Lo sapevate che la composizione della flora batterica intestinale così come il numero di batteri che la determinano sono fattori fortemente influenzati dalla dieta? Prima di capirne di più facciamo un passo indietro e cerchiamo di capire cos’è la flora batterica intestinale o meglio il microbioma.
Con il termine microbioma ci si riferisce all’insieme di microrganismi che popolano l’ecosistema intestinale comprendente non solo batteri. Ogni individuo vanta un proprio microbioma differente da qualsiasi altra persona dipendente da fattori genetici ma anche ambientali e nutrizionali.
Da studi fatti è stato osservato che persino gemelli omozigoti differiscono sotto questo aspetto. Per farci un’idea sul numero di batteri presenti nel nostro organismo basta pensare che i batteri coesistenti sono più di 100 trilioni e oltre il 90% di questi batteri vive proprio nel tratto intestinale (si parla di circa 1000 specie e centinaia di miliardi di batteri esistenti nell’intestino umano). Pertanto se un individuo è costituito da circa 60 trilioni di cellule somatiche lo stesso individuo ospita molti più batteri.
Ma che connessione esiste tra sistema immunitario e flora batterica intestinale? In realtà l’intestino è un “grande organo immunitario”, costituito da tessuto linfoide e linfociti, i cui ruoli cardine sono la tolleranza orale, da cui derivano le allergie alimentari, e la produzione di anticorpi IgA, indispensabili nella difesa da agenti patogeni. Capiamo quindi come il miglioramento della anticorpale sia utile nel prevenire le infezioni.

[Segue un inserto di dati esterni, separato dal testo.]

(** The explanations of a failed deposit; in both of them [partner_details] are
    the details of the node itself. *)
Definition deposit_mined_failed id partner (total_deposit amount_to_deposit : Z) (mined : TransactionMined) :
    Py TransactionMined :=
  let b := AtHash (tm_block_hash mined) in
  _ ← check_transaction_failure mined;
  deprecated ← deprecation_switch b;
  _ ← raise_if deprecated (RaidenRecoverableError "This token_network has been deprecated.");
  our ← detail_participant id node_address partner b;
  partner_details ← detail_participant id node_address partner b;
  channel_data ← detail_channel node_address partner b (Some id);
  _ ← raise_if (bool_decide (cd_state channel_data = CLOSED)) (RaidenRecoverableError "the channel was closed meanwhile");
  _ ← raise_if (bool_decide (cd_state channel_data = SETTLED)) (RaidenRecoverableError "the channel was settled meanwhile");
  _ ← raise_if (bool_decide (cd_state channel_data = REMOVED))
        (RaidenRecoverableError "the channel was settled and unlocked meanwhile");
  let deposit_amount := total_deposit - pd_deposit our in
  _ ← raise_if (UINT256_MAX <? total_deposit + pd_deposit partner_details) (RaidenRecoverableError "Deposit overflow");
  _ ← raise_if (total_deposit <=? pd_deposit our)
        (RaidenRecoverableError "Requested total deposit was already performed");
  limit ← network_limit b;
  network_total_deposit ← token_balance net b;
  _ ← raise_if (limit <? network_total_deposit + deposit_amount)
        (RaidenRecoverableError "exceeded the token network deposit limit");
  participant ← participant_limit b;
  _ ← raise_if (participant <? total_deposit)
        (RaidenRecoverableError "larger than the channel participant deposit limit");
  balance ← token_balance node_address (AtNumber (tm_block_number mined));
  let has_sufficient_balance := balance <? amount_to_deposit in
  _ ← raise_if (negb has_sufficient_balance) (RaidenRecoverableError "The account does not have enough balance");
  allowance ← token_allowance node_address net b;
  _ ← raise_if (allowance <? amount_to_deposit) (RaidenRecoverableError "The allowance of the deposit changed.");
  latest ← detail_participant id node_address partner b;
  _ ← raise_if (pd_deposit latest <? total_deposit) (RaidenRecoverableError "The tokens were not transferred");
  Raise (RaidenRecoverableError "Unlocked failed for an unknown reason").

Definition deposit_estimate_failed id partner (total_deposit amount_to_deposit : Z) (h : bytes) (n : Z) :
    Py TransactionMined :=
  let b := AtHash h in
  _ ← check_for_insufficient_eth false (measured_gas "TokenNetwork.setTotalDeposit") n;
  deprecated ← deprecation_switch b;
  _ ← raise_if deprecated (RaidenRecoverableError "This token_network has been deprecated.");
  allowance ← token_allowance node_address net b;
  balance ← token_balance node_address (AtNumber n);
  _ ← raise_if (allowance <? amount_to_deposit) (RaidenRecoverableError "The allowance is insufficient.");
  _ ← raise_if (balance <? amount_to_deposit) (RaidenRecoverableError "The address doesnt have enough tokens");
  queried ← get_channel_identifier_or_none node_address partner b;
  our ← detail_participant id node_address partner b;
  partner_details ← detail_participant id node_address partner b;
  channel_data ← detail_channel node_address partner b (Some id);
  limit ← network_limit b;
  participant ← participant_limit b;
  network_total_deposit ← token_balance net (AtNumber n);
  _ ← raise_if (bool_decide (cd_state channel_data = OPENED \/ cd_state channel_data = CLOSED)
                && negb (bool_decide (queried = Some id)))
        (RaidenUnrecoverableError "There is an open channel with the id");
  _ ← raise_if (bool_decide (cd_state channel_data = CLOSED)) (RaidenRecoverableError "the channel is closed");
  _ ← raise_if (bool_decide (cd_state channel_data = SETTLED)) (RaidenRecoverableError "the channel is settled");
  _ ← raise_if (bool_decide (cd_state channel_data = REMOVED))
        (RaidenRecoverableError "the channel is settled and unlocked");
  _ ← raise_if (total_deposit <=? pd_deposit our) (RaidenRecoverableError "Attempted deposit has already been done");
  _ ← raise_if (bool_decide (cd_state channel_data = NONEXISTENT)) (RaidenUnrecoverableError "Channel does not exist");
  _ ← raise_if (UINT256_MAX <=? total_deposit + pd_deposit partner_details) (RaidenRecoverableError "Deposit overflow");
  _ ← raise_if (participant <? total_deposit)
        (RaidenRecoverableError "exceeded the channel participant deposit limit");
  _ ← raise_if (limit <? network_total_deposit + amount_to_deposit)
        (RaidenRecoverableError "exceeded the token network deposit limit");
  Raise (RaidenRecoverableError "Deposit gas estimatation failed for unknown reasons.").

(** [_approve_and_set_total_deposit] *)
Definition deposit_transaction id (total_deposit : Z) partner (previous_total_deposit : Z) :
    Proxy TransactionMined :=
  let amount_to_deposit := total_deposit - previous_total_deposit in
  _ ← approve (amount_to_deposit + 1);
  send_transaction (DepositTotal id node_address total_deposit partner)
    (measured_gas "TokenNetwork.setTotalDeposit")
    (deposit_mined_failed id partner total_deposit amount_to_deposit)
    (deposit_estimate_failed id partner total_deposit amount_to_deposit).

(** The queries of [approve_and_set_total_deposit] *)
Record DepositQueries : Type := mkDepositQueries {
  dq_queried : option Z;
  dq_channel : ChannelData;
  dq_our : ParticipantDetails;
  dq_partner : ParticipantDetails;
  dq_balance : Z;
  dq_deprecated : bool;
  dq_network_limit : Z;
  dq_participant_limit : Z;
  dq_network_total : Z
}.

Definition deposit_queries id partner b : Py DepositQueries :=
  queried ← get_channel_identifier_or_none node_address partner b;
  channel ← detail_channel node_address partner b (Some id);
  our ← detail_participant id node_address partner b;
  partner_details ← detail_participant id partner node_address b;
  balance ← token_balance node_address b;
  deprecated ← deprecation_switch b;
  limit ← network_limit b;
  participant ← participant_limit b;
  network_total ← token_balance net b;
  Ok (mkDepositQueries queried channel our partner_details balance deprecated limit participant network_total).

Ma come può una corretta e mirata dieta a contribuire a tale scopo? Cosa sono i prebiotici? I prebiotici sono sostanze non digeribili contenute negli alimenti capaci di indurre la crescita o l’attività di microrganismi benefici. In genere si tratta di fibre non digeribili che stimolano la crescita o l’attività di batteri specifici che colonizzano l’intestino e sono contenuti in cibi quali farina di frumento, banane, miele, fagioli ecc. Tuttavia particolare attenzione deve esser prestata da soggetti con problemi a carico dell’apparato gastrointestinale.

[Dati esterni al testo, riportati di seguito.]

(** The checks of [channel_open] with the chain: the token network. *)
Definition check_channel_open registry token partner (settle_timeout : Z) cs : Api bytes :=
  let b := AtHash (cs_block_hash cs) in
  _ ← manager_registry registry b;
  timeout_min ← st_lift (registry_timeout_min registry b);
  timeout_max ← st_lift (registry_timeout_max registry b);
  _ ← st_lift (raise_if (settle_timeout <? timeout_min) (api_error "InvalidSettleTimeout"));
  _ ← st_lift (raise_if (timeout_max <? settle_timeout) (api_error "InvalidSettleTimeout"));
  token_network_address ← st_lift (get_token_network registry token b);
  match (token_network_address : option bytes) with
  | None => st_raise (api_error "TokenNotRegistered")
  | Some net =>
      _ ← manager_token_network net b;
      deprecated ← st_lift (@deprecation_switch (token_network_client net) b);
      _ ← st_lift (raise_if deprecated (api_error "TokenNetworkDeprecated"));
      duplicated ← st_lift (is_already_existing_channel net partner b);
      _ ← st_lift (raise_if duplicated (api_error "DuplicatedChannelError"));
      s ← st_get;
      '(has_enough_reserve, _) ←
        st_lift (has_enough_gas_reserve (as_manager s) cs (se_default_registry env) 1);
      _ ← st_lift (raise_if (negb has_enough_reserve) (api_error "InsufficientGasReserve"));
      mret net
  end.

Notevole è anche il ruolo delle vitamine nella promozione dell’attività delle cellule del nostro sistema immunitario (devono essere sempre presenti nella nostra dieta), ricordando tra queste la vitamina D, il cui fabbisogno giornaliero dovrebbe mantenersi in un range di 400 e 600 IU al giorno, nonché le vitamine del gruppo B contenute in cibi quale pesce, uova, olio, latte, cereali, arance, soia, frutta secca, legumi, spinaci. La vitamina C grazie alla sua azione antiossidante, oltre che stimolante la funzionalità di alcune cellule del sistema immunitario assunta in quantità che variano da 200 a 1.000 mg/ die riduce l’incidenza di raffreddore e influenza. Essa è contenuta in alimenti quali agrumi, kiwi, fragole, frutti di bosco e uva, peperoni, pomodori, broccoli, cavoli, cavolfiori, spinaci, piselli, erbe aromatiche e spezie, come prezzemolo, basilico e peperoncino.

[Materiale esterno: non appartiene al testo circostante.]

Lemma channel_has_deposit_true registry token partner total_deposit cs :
  on_channel registry token partner (channel_has_deposit (se_address env) total_deposit) cs = Ok true ->
  has_deposit registry token partner total_deposit cs.
Proof.
  unfold on_channel, channel_has_deposit, has_deposit.
  destruct (channel_state_by_partner_address registry token partner cs) as [[c|]|]; cbn; [|done..].
  repeat case_bool_decide; [..|done]; intros [= ?%Z.leb_le]; exists c; eauto.
Qed.

(** The transactions that the proxy of a token network sent. *)
Definition sent net s : list ChainTx :=
  match dict_get net (address_to_token_network (as_manager s)) with
  | Some px => px_sent px
  | None => []
  end.

(** Neither the service nor the chain changed, whether the call returns or
    raises. *)
Definition quiet s s' : Prop :=
  as_service s' = as_service s /\ as_sleeps s' = as_sleeps s /\ forall net, sent net s' = sent net s.
Definition quietly {A} (m : St (ApiState (Data := Data)) A) : Prop := forall s, quiet s (fst (m s)).

Lemma quiet_refl s : quiet s s.
Proof. done. Qed.

Lemma quiet_trans s1 s2 s3 : quiet s1 s2 -> quiet s2 s3 -> quiet s1 s3.
Proof. intros (A1 & A2 & A3) (B1 & B2 & B3). split_and!; [congruence..|]. intros net. by rewrite B3. Qed.

Lemma quietly_bind {A B} (m : St ApiState A) (k : A -> St ApiState B) :
  quietly m -> (forall a, quietly (k a)) -> quietly (m ≫= k).
Proof.
  intros Hm Hk s. specialize (Hm s). unfold mbind, st_bind. destruct (m s) as [s1 [a|e]]; [|done].
  eapply quiet_trans; [exact Hm|apply Hk].
Qed.

Lemma quietly_lift {A} (m : Py A) : quietly (st_lift m).
Proof. intros s. apply quiet_refl. Qed.

Lemma manager_token_quietly token b : quietly (manager_token token b).
Proof. intros s. unfold manager_token. by repeat case_match. Qed.

Lemma manager_registry_quietly registry b : quietly (manager_registry registry b).
Proof. intros s. unfold manager_registry. by repeat case_match. Qed.

Lemma manager_token_network_quietly net b : quietly (manager_token_network net b).
Proof.
  unfold manager_token_network. apply quietly_bind; [apply quietly_lift|]. intros _ s.
  unfold mbind at 1, st_bind at 1, st_get.
  destruct (dict_mem net (address_to_token_network (as_manager s))) eqn:Em; [done|].
  revert s Em. intros s Em. apply dict_mem_false in Em.
  unfold mbind, st_bind, st_lift. destruct (check_code_handle_pruned_block net b); [|done].
  destruct (network_constants net) as [[chain token]|]; [|done].
  pose proof (manager_token_quietly token b s) as Hq.
  assert (dict_get net (address_to_token_network (as_manager (fst (manager_token token b s)))) = None) as Ek
    by (unfold manager_token; by repeat case_match).
  destruct (manager_token token b s) as [s1 [[]|e]]; [|done]. cbn [fst] in *.
  eapply quiet_trans; [exact Hq|]. split_and!; [done..|]. intros net'. unfold sent, store_network. cbn.
  destruct (decide (net' = net)) as [->|Hne]; [by rewrite dict_get_set_eq, Ek|by rewrite dict_get_set_ne].
Qed.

Lo zinco è anch’esso un elemento indispensabile per lo sviluppo e il funzionamento del sistema immunitario, cofattore di enzimi importanti della risposta immunitaria. Le maggiori fonti di zinco alimentare sono carne, pesce, uova, latticini, grano, sedano, fagioli, noci, piselli, mandorle, cereali integrali, semi di zucca, semi di girasole, ribes nero, i cereali.